13 December 2013

Walk the Line - Copyright Protection for Software

To what extent can a software developer lawfully copy the functions of pre-existing software, and what materials can he lawfully use for that purpose? These were the underlying issues in the case of SAS Institute Inc v World Programming Limited, recently decided by the Court of Appeal.

A line is often drawn between an idea - which cannot be protected by copyright - and the expression of that idea - which can.  The question for the Court in this case was to what extent, if any, World Programming Limited ("WPL") had crossed that line in developing WPS, an alternative program to SAS Institute's suite of analytical software ("SAS").  


WPS can develop and run applications written in the SAS language to produce the same statistical outputs, and so essentially allow SAS users to port existing applications across from SAS to WPS. In doing so, it emulates much of the functionality of SAS.

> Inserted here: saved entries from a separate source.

Lemma exact_sum_inject zs :
  (exact_sum (inject_Z <$> zs) == inject_Z (foldr Z.add 0%Z zs))%Q.
Proof.
  induction zs as [|z zs IH]; [reflexivity|].
  rewrite fmap_cons. cbn [exact_sum foldr]. fold (exact_sum (inject_Z <$> zs)).
  rewrite IH, inject_Z_plus. reflexivity.
Qed.

Lemma sum_abs_inject zs :
  (sum_abs (inject_Z <$> zs)
   == inject_Z (foldr (fun z a => Z.abs z + a)%Z 0%Z zs))%Q.
Proof.
  induction zs as [|z zs IH]; [reflexivity|].
  rewrite fmap_cons. cbn [sum_abs foldr]. fold (sum_abs (inject_Z <$> zs)).
  rewrite IH, inject_Z_plus. reflexivity.
Qed.

Lemma abs_sum_le zs :
  (Z.abs (foldr Z.add 0 zs) <= foldr (fun z a => Z.abs z + a) 0 zs)%Z.
Proof.
  induction zs as [|z zs IH]; [reflexivity|]. cbn [foldr]. lia.
Qed.

(** An int64 total that fits is the sum. *)
Lemma nansum_int l :
  Forall (fun c => is_int c = true) l ->
  nansum l = inject_Z (wrap64 (foldr Z.add 0%Z (ints l))).
Proof.
  intros Hl. unfold nansum. rewrite (proj2 (forallb_is_int l) Hl).
  reflexivity.
Qed.

Lemma nansum_int_exact l :
  Forall (fun c => is_int c = true) l ->
  fits_int64 (foldr Z.add 0%Z (ints l)) = true ->
  (nansum l == Reference.total l)%Q.
Proof.
  intros Hl Hfit. rewrite (nansum_int l Hl), (wrap64_fits _ Hfit).
  unfold Reference.total. rewrite (values_of_ints l Hl).
  symmetry. apply exact_sum_inject.
Qed.

(** A float64 total is the float sum of the values present. *)
Lemma nansum_float l :
  Forall (fun c => is_int c = false) l ->
  (nansum l == float_sum (omap value l))%Q.
Proof.
  intros Hl. unfold nansum. rewrite (floats_values l Hl).
  destruct (forallb is_int l) eqn:Hall; [|reflexivity].
  apply forallb_is_int in Hall. destruct l as [|c l].
  - cbn. rewrite float_sum_exact; [reflexivity|constructor|].
    cbn. discriminate.
  - apply Forall_cons in Hall as [Hc _]. apply Forall_cons in Hl as [Hc' _].
    congruence.
Qed.
Lemma all_confirming_run_completes_witness :
  exists w',
    main_loop sample_cfg obliging_web3 90 fresh_world = (Ret tt, w') /\
    vars w' = mkProgress 45 45 90 /\ file w' = None.
Proof.
  apply (all_confirming_run_completes sample_cfg obliging_web3 90 fresh_world).
  - exact obliging_always_confirms.
  - vm_compute; reflexivity.
  - vm_compute. repeat split; discriminate.
  - vm_compute; reflexivity.
  - vm_compute. discriminate.
Defined.

Lemma report_rests_on_last_receipt_witness :
  (exists rc rest,
     trace (snd slow_watch) =
       EvPrint (MsgConfirmed [Byte.xaa])
         :: EvGetReceipt [Byte.xaa] (Ok (Some rc)) :: rest /\
     status rc = 1) \/
  (true = false /\
   (exists rest,
      trace (snd slow_watch) = EvPrint (MsgTimeout [Byte.xaa]) :: rest) /\
   300 <= now (snd slow_watch) - now fresh_world).
Proof.
  apply (report_rests_on_last_receipt slow_web3 [Byte.xaa] 300 fresh_world
           true (snd slow_watch)).
  vm_compute; reflexivity.
Defined.

(** The start-up sequence on the sample environment, and with the key
    left empty. *)
Example startup_sample :
  startup sample_checksum (fun _ => true) sample_env
    = inr (mkConfig "0xa11ce" "0xa51ef" "k") /\
  startup sample_checksum (fun _ => true) (<["PRIVATE_KEY" := ""]> sample_env)
    = inl (RuntimeError "Missing PRIVATE_KEY in environment variables.") /\
  startup sample_checksum (fun _ => false) (<["PRIVATE_KEY" := ""]> sample_env)
    = inl (RuntimeError "Error: Cannot connect to Taiko network.").
Proof. repeat split; vm_compute; reflexivity. Qed.
(** X16.  What each uploader reports.  A file whose media type and
    extension are both off the component's lists gets the format message,
    also when it is too big as well; a file of a listed type or extension
    that exceeds 50MB gets the size message; an accepted file clears the
    message.  So the message is cleared exactly when the file is
    accepted. *)
Theorem uploaders_report :
  forall f : File,
    let audioListed :=
      In (type f) AudioUpload.validTypes \/ hasExtensionIn AudioUpload.extensions (name f) in
    let imageListed :=
      In (type f) ImageUpload.validTypes \/ hasExtensionIn ImageUpload.extensions (name f) in
    let documentListed :=
      In (type f) DocumentUpload.validTypes \/
      hasExtensionIn ["pdf"; "doc"; "docx"; "txt"] (name f) in
    let tooBig := (50 * 1024 * 1024 < size f)%N in
    ((~ audioListed ->
      snd (AudioUpload.validateFile f)
      = Some "Please upload a valid audio file (MP3, WAV, M4A, OGG)") /\
     (audioListed -> tooBig ->
      snd (AudioUpload.validateFile f) = Some "File size must be less than 50MB") /\
     (snd (AudioUpload.validateFile f) = None <-> fst (AudioUpload.validateFile f) = true))
    /\
    ((~ imageListed ->
      snd (ImageUpload.validateFile f)
      = Some "Please upload a valid image file (JPG, PNG, GIF, BMP)") /\
     (imageListed -> tooBig ->
      snd (ImageUpload.validateFile f) = Some "File size must be less than 50MB") /\
     (snd (ImageUpload.validateFile f) = None <-> fst (ImageUpload.validateFile f) = true))
    /\
    ((~ documentListed ->
      snd (DocumentUpload.validateFile f)
      = Some "Please upload a valid document file (PDF, DOC, DOCX, TXT)") /\
     (documentListed -> tooBig ->
      snd (DocumentUpload.validateFile f) = Some "File size must be less than 50MB") /\
     (snd (DocumentUpload.validateFile f) = None
      <-> fst (DocumentUpload.validateFile f) = true)).
Proof.
  intros f. cbv zeta.
  assert (Haudio : forall s, testExtension_i AudioUpload.extensions s = true
                             <-> hasExtensionIn AudioUpload.extensions s).
  { intros s. apply testExtension_i_hasExtensionIn. repeat constructor. }
  assert (Himage : forall s, testExtension_i ImageUpload.extensions s = true
                             <-> hasExtensionIn ImageUpload.extensions s).
  { intros s. apply testExtension_i_hasExtensionIn. repeat constructor. }
  split; [|split].
  - unfold AudioUpload.validateFile. rewrite validate_message, validate_shape.
    split; [|split].
    + intros Hn. rewrite (orb_false_of_not _ _ _ _ (includes_spec _ _) (Haudio _) Hn).
      reflexivity.
    + intros Hl Hbig. rewrite (orb_true_of _ _ _ _ (includes_spec _ _) (Haudio _) Hl).
      apply N.ltb_lt in Hbig. unfold AudioUpload.maxSize. rewrite Hbig. reflexivity.
    + destruct (includes _ _), (testExtension_i _ _), (_ <? _)%N; cbn;
        intuition congruence.
  - unfold ImageUpload.validateFile. rewrite validate_message, validate_shape.
    split; [|split].
    + intros Hn. rewrite (orb_false_of_not _ _ _ _ (includes_spec _ _) (Himage _) Hn).
      reflexivity.
    + intros Hl Hbig. rewrite (orb_true_of _ _ _ _ (includes_spec _ _) (Himage _) Hl).
      apply N.ltb_lt in Hbig. unfold ImageUpload.maxSize. rewrite Hbig. reflexivity.
    + destruct (includes _ _), (testExtension_i _ _), (_ <? _)%N; cbn;
        intuition congruence.
  - unfold DocumentUpload.validateFile. cbv zeta.
    rewrite validate_message, validate_shape.
    split; [|split].
    + intros Hn.
      rewrite (orb_false_of_not _ _ _ _ (includes_spec _ _)
                 (document_extension_spec _) Hn).
      reflexivity.
    + intros Hl Hbig.
      rewrite (orb_true_of _ _ _ _ (includes_spec _ _) (document_extension_spec _) Hl).
      apply N.ltb_lt in Hbig. unfold DocumentUpload.maxSize. rewrite Hbig. reflexivity.
    + destruct (includes _ _), (_ || _ || _ || _), (_ <? _)%N; cbn; intuition congruence.
Qed.

Lemma uploaders_report_witness :
  snd (AudioUpload.validateFile
         {| name := "lecture.mp3"; type := "audio/mpeg"; size := 60 * 1024 * 1024 |})
  = Some "File size must be less than 50MB".
Proof.
  refine (proj1 (proj2 (proj1 (uploaders_report
            {| name := "lecture.mp3"; type := "audio/mpeg"; size := 60 * 1024 * 1024 |})))
          _ _).
  - left. cbn. tauto.
  - reflexivity.
Defined.

Section DropFacts.

Variable handleFile : File -> Uploader -> Uploader.
Variable accepts : File -> bool.
Hypothesis handleFile_selected :
  forall f u, selected (handleFile f u) = (selected u ++ if accepts f then [f] else [])%list.

Lemma drops_selected (drops : list (list File)) (z : Zone) :
  selected (uploader (fold_left (fun z files => handleDrop handleFile files z) drops z)) =
  (selected (uploader z) ++ filter accepts (flat_map considered drops))%list.
Proof.
  revert z. induction drops as [|files drops IH]; intros z; cbn [fold_left flat_map].
  - rewrite app_nil_r. reflexivity.
  - rewrite IH. cbn [handleDrop uploader].
    destruct files as [|file rest]; cbn [considered app filter].
    + reflexivity.
    + rewrite handleFile_selected, <- app_assoc.
      destruct (accepts file); reflexivity.
Qed.

End DropFacts.

Lemma handleFile_selected_audio (f : File) (u : Uploader) :
  selected (AudioUpload.handleFile f u) =
  (selected u ++ if fst (AudioUpload.validateFile f) then [f] else [])%list.
Proof.
  unfold AudioUpload.handleFile. destruct (AudioUpload.validateFile f) as [[] e]; cbn;
    [reflexivity | rewrite app_nil_r; reflexivity].
Qed.

Lemma handleFile_selected_image (f : File) (u : Uploader) :
  selected (ImageUpload.handleFile f u) =
  (selected u ++ if fst (ImageUpload.validateFile f) then [f] else [])%list.
Proof.
  unfold ImageUpload.handleFile. destruct (ImageUpload.validateFile f) as [[] e]; cbn;
    [reflexivity | rewrite app_nil_r; reflexivity].
Qed.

WPL did not have access to the SAS source code when it developed WPS, but it did have access to and studied a limited functionality "Learning Edition" of the SAS software together with the accompanying manuals.

SAS alleged that:
  1. WPL had used the SAS manuals as technical specification for WPS and copied a substantial part of those manuals in creating WPS itself, in the process infringing copyright in the SAS manuals (the "Manual to Program Claim");
  2. WPL had indirectly infringed copyright in SAS in creating WPS (the "Program to Program Claim");
  3. WPL had infringed copyright in the SAS manuals by reproducing a substantial part of them in WPL's own WPS manual (the "Manual to Manual Claim"); and
  4. WPL had repeatedly used the SAS Learning Edition outside the scope of the applicable licence to obtain additional information about SAS, and to check that the operations of WPS replicated those of SAS, in the process infringing copyright in the SAS Learning Edition and acting in breach of contract (the "Learning Edition Claim").
Following a reference to the Court of Justice of the European Union ("CJEU"), the High Court dismissed all of SAS's claims, with the exception of a limited finding of textual copyright infringement in relation to the Manual to Manual Claim. 

SAS did not appeal the decision on the Program to Program Claim, the CJEU having left no room for argument that neither the language nor functionality of SAS were protected by copyright.  WPL did not appeal the decision on the Manual to Manual Claim. 

That left the following issues for determination by the Court of Appeal.

The Manual to Program Claim

The essence of this claim was that by writing the code for WPS (in Java and subsequently C++) WPL had copied the SAS manuals.  However, those manuals did not in fact contain any programming language themselves, but simply described the functionality of the SAS program.

The Court held that the functionality of the program fell on the ideas side of the line that was not protected by copyright.  It was only the expression of that functionality (ie the source code), rather than the functionality itself, that could be protected by copyright.  

WPS did not copy the description in the SAS manuals of the SAS functions, it simply executed those functions.  What WPL took was not, therefore, capable of protection by copyright.

Moreover, the judge held that having failed to achieve copyright protection for its functionality via the Program to Program Claim, it would be against public policy for SAS to achieve the same result indirectly via this route.

The Manual to Manual Claim

The WPS manual described the WPS program, which in turn, to a greater or lesser extent, had been created from observation of the SAS functionality and its description in the SAS manuals.  Did that mean that the WPS manual had been copied from the SAS manuals?

The Court of Appeal said no.  It was similar to the situation where a chef invents a new pudding and writes down the recipe, and a competitor then comes along, creates a similar pudding and writes down the recipe for that. In those circumstances, the second recipe is not an infringement of copyright in the first recipe.  By analogy therefore the WPS manual was not an infringement of copyright in the SAS manuals.

The Learning Edition Claim

The main issue here was that the licence for the SAS Learning Edition which WPL had acquired only permitted use of the software for "non-production" purposes, and by those individuals who had clicked through the online licence agreement.

In breach of those terms, it was alleged that WPL had used the software for purposes that were not "non-production" (ie to develop competing software) and it had allowed use of the software by employees who had not clicked through the licence.

However, European legislation (in the form of the Software Directive) authorises lawful acquirers of software to observe, study or test that software in the course of running it in order to determine the underlying ideas and principles, and it prohibits any contractual restrictions to the contrary.

The Court therefore held that the limitation on use of the software to "non-production" purposes was invalid to the extent that it prohibited the observation, study or testing of the software in order to determine the underlying ideas and principles.

Furthermore, the Court held that WPL as a company had acquired the right to use the Learning Edition software, and it followed there was no restriction on the number of employees whom WPL could authorise to observe, study and test the program, provided they did so one at a time and at a single workstation at a time.

Accordingly the appeal was dismissed.